Un banquet républicain avec Félix Faure

mairie.tricolore

En France, sous Marianne III, toute visite officielle d’un Président s’achevait par un banquet… républicain !

Histoire de permettre au premier magistrat de ce pays de rappeler combien la République est le meilleur de tous les régimes !

Le 13 août 1896, Laval eut droit à son banquet. A l'occasion de la visite officielle de l’élégant Félix Faure…

 

L’Echo de la Mayenne

C’est à 8 h 10 du soir que le Président se met à table, dans l’une des salles des Galeries de l’Industrie. A sa droite, le maire de Laval Victor Boissel ; à sa gauche, le ministre de l’Intérieur, M. Darlan.

Ces commensaux ont-il lu le menu des réjouissances qui les attendent ? Certainement. Comme, du reste, tous les lecteurs du numéro de L’Echo de la Mayenne du lendemain, qui a reproduit ce menu qu’on ne risque pas de trouver dans les réceptions officielles d’aujourd’hui où l’obsession du kilo en trop est dans toutes les têtes.

Car il s’agit d’un menu pantagruélique. Qu’on en juge !

Quel menu !

Mouton Rothschild et les autres

Et les vins ? Le moins qu’on puisse dire est qu’ils sont de qualité. En témoigne la liste suivante, qui fera rêver plus d’un palais : Sauternes, Bordeaux (blanc et rouge), Château Lamothe, Mouton Rothschild, Aloxe Corton, Chambertin, Château Lurs Saluce, Château d’Yquem, Veuve Cliquot…

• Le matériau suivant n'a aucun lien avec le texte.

Lemma faults_step (n : Node memoryDisk) f :
  node_step n (set_nstore (set_wal (mkMemoryDisk (md_records (st_wal (n_store n))) f) (n_store n)) n).
Proof. apply step_disk. by destruct n. Qed.

Lemma ex_failed_steps : rtc node_step ex_leader ex_failed.
Proof.
  eapply rtc_l; [exact (faults_step ex_leader "after")|].
  apply (ex_run_steps [CSubmit (Some ex_command) None] ex_faulty). vm_cast_no_check (@eq_refl bool true).
Qed.

Lemma ex_failed_quiescent : quiescent ex_failed.
Proof. exact (steps_quiescent _ _ ex_leader_quiescent ex_failed_steps). Qed.

Definition failedb {J} (n : Node J) : bool := bool_decide (n_failed n ≠ None).

Lemma failed_check {J} (n : Node J) : failedb n = true → n_failed n ≠ None.
Proof. by intros H%bool_decide_eq_true. Qed.

Lemma ex_failed_failed : n_failed ex_failed ≠ None.
Proof. apply failed_check. vm_cast_no_check (@eq_refl bool true). Qed.

#[local] Opaque ex_failed ex_faulty.

Lemma failed_node_silent_witness :
  n_role ex_failed = follower ∧
  ∀ command readKey, submitLocked command readKey ex_failed = Some (inl ErrUnavailable, ex_failed).
Proof.
  destruct (failed_node_silent ex_failed ex_failed ex_failed_quiescent ex_failed_failed (rtc_refl _ _))
    as (_&Hr&_&_&_&Hs).
  exact (conj Hr Hs).
Defined.

Definition ex_reopened : option (error + Node memoryDisk) :=
  OpenWithRuntime (ex_cfg "a") false ex_rt (st_wal (n_store ex_failed)).

Lemma ex_reopens :
  match ex_reopened with Some (inr n) => last_index (n_state n) =? 2 | _ => false end = true →
  ∃ n', ex_reopened = Some (inr n') ∧ last_index (n_state n') = 2.
Proof. destruct ex_reopened as [[|n']|]; try done. intros H%N.eqb_eq. by exists n'. Qed.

Comme l’écrit le journaliste de  L’Echo de la Mayenne : « On fait le meilleur accueil aux plats servis par M. Messmer et l’entrain est général ! » Contrairement à son lointain successeur Jacques Chirac, Félix Faure a un appétit de moineau : « C’est à peine s’il goûte aux mets ; mais il boit avec plaisir du cidre, un bon cidre mousseux ! » (Mais l’article ne mentionne pas le nombre de verres que le Président but ce soir-là ! )

Vanter la République

Ces choses dites, passons maintenant au message que Félix Faure doit faire passer (son job, comme dirait son lointain successeur, Nicolas Sarkozy) : vanter le régime républicain que la France a adopté après la chute du Second empire…

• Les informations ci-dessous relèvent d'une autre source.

(* ===== verification/Raft.v ===== *)
(** * Raft: the protocol without its implementation

    The replicas' durable terms, votes, full logs and commit indexes, and a
    history of the campaigns, votes, reigns and acknowledgements there have been.
    Replicas lose no durable state; messages need not be modelled, since whatever
    a replica reads in one is part of the history.  The refinement in [Refine]
    shows that the nodes of a [Cluster] take only these steps.

    Safety is proved here, on full logs: at most one reign per term, logs that
    match, leaders that have everything settled before their term, and settled
    logs that never disagree. *)

From stdpp Require Import base numbers list gmap strings functions relations options.
From S2P Require Import Prelude Effects Bytes StateMachine Wal Journal Store.

Local Open Scope N_scope.
#[local] Notation last := stdpp.list_basics.list.last.
#[local] Set Default Proof Using "Type*".

(** ** The state *)

Record replica := mkReplica {
  rp_term : N;
  rp_vote : string;
  rp_log : list Entry;      (* from index one on *)
  rp_commit : nat;
}.

(** The leadership of a term: who won it, with whose votes, on which log, and
    the log the leader has made of it. *)
Record reign := mkReign {
  rg_leader : string;
  rg_voters : gset string;
  rg_init : list Entry;
  rg_log : list Entry;
}.

Record group := mkGroup {
  g_replica : string → replica;
  g_campaign : N → string → option (list Entry);
  g_reign : N → option reign;
  g_voted : string → N → string → Prop;
  g_acked : string → N → nat → Prop;
}.

Definition last_term (l : list Entry) : N :=
  match last l with Some e => e_Term e | None => 0 end.

(** The log [l] of a voter is no more up to date than the log [lc] of a candidate. *)
Definition up_to_date (lc l : list Entry) : Prop :=
  last_term l < last_term lc ∨ last_term l = last_term lc ∧ (length l ≤ length lc)%nat.

(** A follower's log after it has accepted the first [k] entries of a leader's:
    unchanged if it has them all, else those entries and nothing after them. *)
Definition merge (k : nat) (cur l : list Entry) : list Entry :=
  if decide (take k cur `prefix_of` l) then l else take k cur.

Definition prefix_at (G : group) (t : N) (i : nat) : list Entry :=
  match g_reign G t with Some rg => take i (rg_log rg) | None => [] end.

(** Entry [i] of the leader of term [t] is of that term. *)
Definition own (G : group) (t : N) (i : nat) : Prop :=
  ∃ rg e, g_reign G t = Some rg ∧ rg_log rg !! pred i = Some e ∧ (0 < i)%nat ∧ e_Term e = t.

Section raft.
Context (P : gset string).

Definition majority (Q : gset string) : Prop := Q ⊆ P ∧ (size P / 2 < size Q)%nat.

Definition chosen (G : group) (t : N) (i : nat) : Prop :=
  own G t i ∧ ∃ Q, majority Q ∧ ∀ v, v ∈ Q → g_acked G v t i.

(** A log whose every entry was chosen, by term [t]. *)
Definition settled (G : group) (t : N) (l : list Entry) : Prop :=
  l = [] ∨ ∃ t1 i, t1 ≤ t ∧ chosen G t1 i ∧ l `prefix_of` prefix_at G t1 i.

(** ** The steps *)

Definition set_replica (v : string) (r : replica) (G : group) : group :=
  mkGroup (<[v := r]> (g_replica G)) (g_campaign G) (g_reign G) (g_voted G) (g_acked G).
Definition add_campaign (t : N) (c : string) (l : list Entry) (G : group) : group :=
  mkGroup (g_replica G) (<[t := <[c := Some l]> (g_campaign G t)]> (g_campaign G)) (g_reign G)
    (g_voted G) (g_acked G).
Definition add_vote (v : string) (t : N) (c : string) (G : group) : group :=
  mkGroup (g_replica G) (g_campaign G) (g_reign G)
    (λ v' t' c', g_voted G v' t' c' ∨ v' = v ∧ t' = t ∧ c' = c) (g_acked G).
Definition set_reign (t : N) (rg : reign) (G : group) : group :=
  mkGroup (g_replica G) (g_campaign G) (<[t := Some rg]> (g_reign G)) (g_voted G) (g_acked G).
Definition add_acks (v : string) (t : N) (k : nat) (G : group) : group :=
  mkGroup (g_replica G) (g_campaign G) (g_reign G) (g_voted G)
    (λ v' t' i, g_acked G v' t' i ∨ v' = v ∧ t' = t ∧ (i ≤ k)%nat).

Inductive raft_step (G : group) : group → Prop :=
  | rs_term v t r :
      g_replica G v = r → rp_term r < t →
      raft_step G (set_replica v (mkReplica t "" (rp_log r) (rp_commit r)) G)
  | rs_campaign c t r :
      g_replica G c = r → rp_term r = t → g_campaign G t c = None →
      (∀ i e, rp_log r !! i = Some e → e_Term e < t) →
      raft_step G (add_campaign t c (rp_log r) G)
  | rs_vote v c r lc :
      g_replica G v = r → rp_vote r = "" ∨ rp_vote r = c → c ≠ "" →
      g_campaign G (rp_term r) c = Some lc → up_to_date lc (rp_log r) →
      raft_step G (add_vote v (rp_term r) c
        (set_replica v (mkReplica (rp_term r) c (rp_log r) (rp_commit r)) G))
  | rs_elect c t Q l :
      rp_term (g_replica G c) = t → rp_log (g_replica G c) = l →
      g_campaign G t c = Some l → g_reign G t = None →
      majority Q → (∀ v, v ∈ Q → g_voted G v t c) →
      raft_step G (set_reign t (mkReign c Q l l) G)
  | rs_append c t r rg e :
      g_replica G c = r → rp_term r = t → g_reign G t = Some rg → rg_leader rg = c → e_Term e = t →
      raft_step G (add_acks c t (S (length (rg_log rg)))
        (set_reign t (mkReign c (rg_voters rg) (rg_init rg) (rg_log rg ++ [e]))
          (set_replica c (mkReplica t (rp_vote r) (rp_log r ++ [e]) (rp_commit r)) G)))
  | rs_accept v t r rg k lc :
      g_replica G v = r → rp_term r = t → g_reign G t = Some rg → (k ≤ length (rg_log rg))%nat →
      settled G t (take lc (rg_log rg)) →
      raft_step G (add_acks v t k
        (set_replica v (mkReplica t (rp_vote r) (merge k (rg_log rg) (rp_log r))
          (Nat.max (rp_commit r) (Nat.min lc k))) G))
  | rs_commit c t r rg i :
      g_replica G c = r → rp_term r = t → g_reign G t = Some rg → rg_leader rg = c → chosen G t i →
      raft_step G (set_replica c (mkReplica t (rp_vote r) (rp_log r) (Nat.max (rp_commit r) i)) G).

(** Nothing has happened. *)
Definition raft_initial (G : group) : Prop :=
  (∀ v, g_replica G v = mkReplica 0 "" [] 0) ∧ (∀ t c, g_campaign G t c = None) ∧
  (∀ t, g_reign G t = None) ∧ (∀ v t c, ¬ g_voted G v t c) ∧ ∀ v t i, ¬ g_acked G v t i.

(** ** The invariant *)

(** Up to each of its entries, a log is the log of the leader of that entry's term. *)
Definition rooted (G : group) (l : list Entry) : Prop :=
  ∀ i e, l !! i = Some e → ∃ rg, g_reign G (e_Term e) = Some rg ∧ take (S i) l `prefix_of` rg_log rg.

(** A leader of a term after [t] and before [t'] started without the first [i]
    entries of the leader of term [t]. *)
Definition lost (G : group) (t : N) (i : nat) (t' : N) : Prop :=
  ∃ t1 rg, t < t1 ∧ t1 < t' ∧ g_reign G t1 = Some rg ∧ ¬ prefix_at G t i `prefix_of` rg_init rg.

(** Whoever led term [t'] on the log [l] has what [v] acknowledged before. *)
Definition safe_vote (G : group) (v : string) (t' : N) (l : list Entry) : Prop :=
  ∀ t i, t < t' → g_acked G v t i → own G t i → prefix_at G t i `prefix_of` l ∨ lost G t i t'.

Record reign_ok (G : group) (t : N) (rg : reign) : Prop := {
  ro_rooted : rooted G (rg_log rg);
  ro_init : rg_init rg `prefix_of` rg_log rg;
  ro_terms : ∀ i e, rg_log rg !! i = Some e → (length (rg_init rg) ≤ i)%nat → e_Term e = t;
  ro_campaign : g_campaign G t (rg_leader rg) = Some (rg_init rg);
  ro_majority : majority (rg_voters rg);
  ro_voted : ∀ v, v ∈ rg_voters rg → g_voted G v t (rg_leader rg);
  ro_leader : rp_term (g_replica G (rg_leader rg)) = t →
    rp_log (g_replica G (rg_leader rg)) = rg_log rg;
  ro_safe : ∀ v, v ∈ rg_voters rg → safe_vote G v t (rg_init rg);
}.

Record inv (G : group) : Prop := {
  i_rooted : ∀ v, rooted G (rp_log (g_replica G v));
  i_terms : ∀ v i e, rp_log (g_replica G v) !! i = Some e → e_Term e ≤ rp_term (g_replica G v);
  i_commit : ∀ v, (rp_commit (g_replica G v) ≤ length (rp_log (g_replica G v)))%nat ∧
    settled G (rp_term (g_replica G v)) (take (rp_commit (g_replica G v)) (rp_log (g_replica G v)));
  i_campaign : ∀ t c l, g_campaign G t c = Some l → rooted G l ∧
    (∀ i e, l !! i = Some e → e_Term e < t) ∧ t ≤ rp_term (g_replica G c);
  i_voted : ∀ v t c, g_voted G v t c → c ≠ "" ∧ t ≤ rp_term (g_replica G v) ∧
    (t = rp_term (g_replica G v) → rp_vote (g_replica G v) = c) ∧ is_Some (g_campaign G t c);
  i_unique : ∀ v t c c', g_voted G v t c → g_voted G v t c' → c = c';
  i_cast : ∀ v, rp_vote (g_replica G v) ≠ "" →
    g_voted G v (rp_term (g_replica G v)) (rp_vote (g_replica G v));
  i_reign : ∀ t rg, g_reign G t = Some rg → reign_ok G t rg;
  i_acked : ∀ v t i, g_acked G v t i → t ≤ rp_term (g_replica G v) ∧
    (∃ rg, g_reign G t = Some rg ∧ (i ≤ length (rg_log rg))%nat) ∧
    (prefix_at G t i `prefix_of` rp_log (g_replica G v) ∨ lost G t i (rp_term (g_replica G v) + 1));
  i_safe : ∀ v t c l, g_voted G v t c → g_reign G t = None → g_campaign G t c = Some l →
    safe_vote G v t l;
}.

(** ** What only grows *)

Record grows (G G' : group) : Prop := {
  gr_campaign : ∀ t c l, g_campaign G t c = Some l → g_campaign G' t c = Some l;
  gr_reign : ∀ t rg, g_reign G t = Some rg → ∃ rg', g_reign G' t = Some rg' ∧
    rg_leader rg' = rg_leader rg ∧ rg_voters rg' = rg_voters rg ∧ rg_init rg' = rg_init rg ∧
    rg_log rg `prefix_of` rg_log rg';
  gr_voted : ∀ v t c, g_voted G v t c → g_voted G' v t c;
  gr_acked : ∀ v t i, g_acked G v t i → g_acked G' v t i;
  gr_term : ∀ v, rp_term (g_replica G v) ≤ rp_term (g_replica G' v);
}.

#[export] Instance grows_preorder : PreOrder grows.
Proof using Type.
  split.
  - intros G. split; try done. intros t rg H. by exists rg.
  - intros G1 G2 G3 A B. split.
    + intros t c l H. by apply B, A.
    + intros t rg H. destruct (gr_reign _ _ A t rg H) as (rg1&H1&E1&E2&E3&E4).
      destruct (gr_reign _ _ B t rg1 H1) as (rg2&H2&F1&F2&F3&F4). exists rg2.
      split_and!; [done|congruence..|by etransitivity].
    + intros v t c H. by apply B, A.
    + intros v t i H. by apply B, A.
    + intros v. etransitivity; [apply A|apply B].
Qed.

C’est le maire de Laval qui, au dessert, après avoir essuyé sa longue barbe grise, prend la parole le premier pour rendre un hommage appuyé à la République « qui restera inébranlable contre toute attaque, car elle a pour elle et la force et le droit ». Il salue ensuite haut et fort la personne de Félix Faure dont la popularité tient autant à son élégance qu’au fait qu’il a été ouvrier tanneur dans sa jeunesse !

Victor Boissel

En cette période troublée (quatre gouvernements se sont succédé entre novembre 1893 et avril 1896 sans oublier l’Affaire Dreyfus, qui a débuté en 1894, etc.), Victor Boissel tient également à signaler que le conseil municipal de Laval, « entièrement républicain », tend, lui aussi, « à l’apaisement si nécessaire à notre cher pays ».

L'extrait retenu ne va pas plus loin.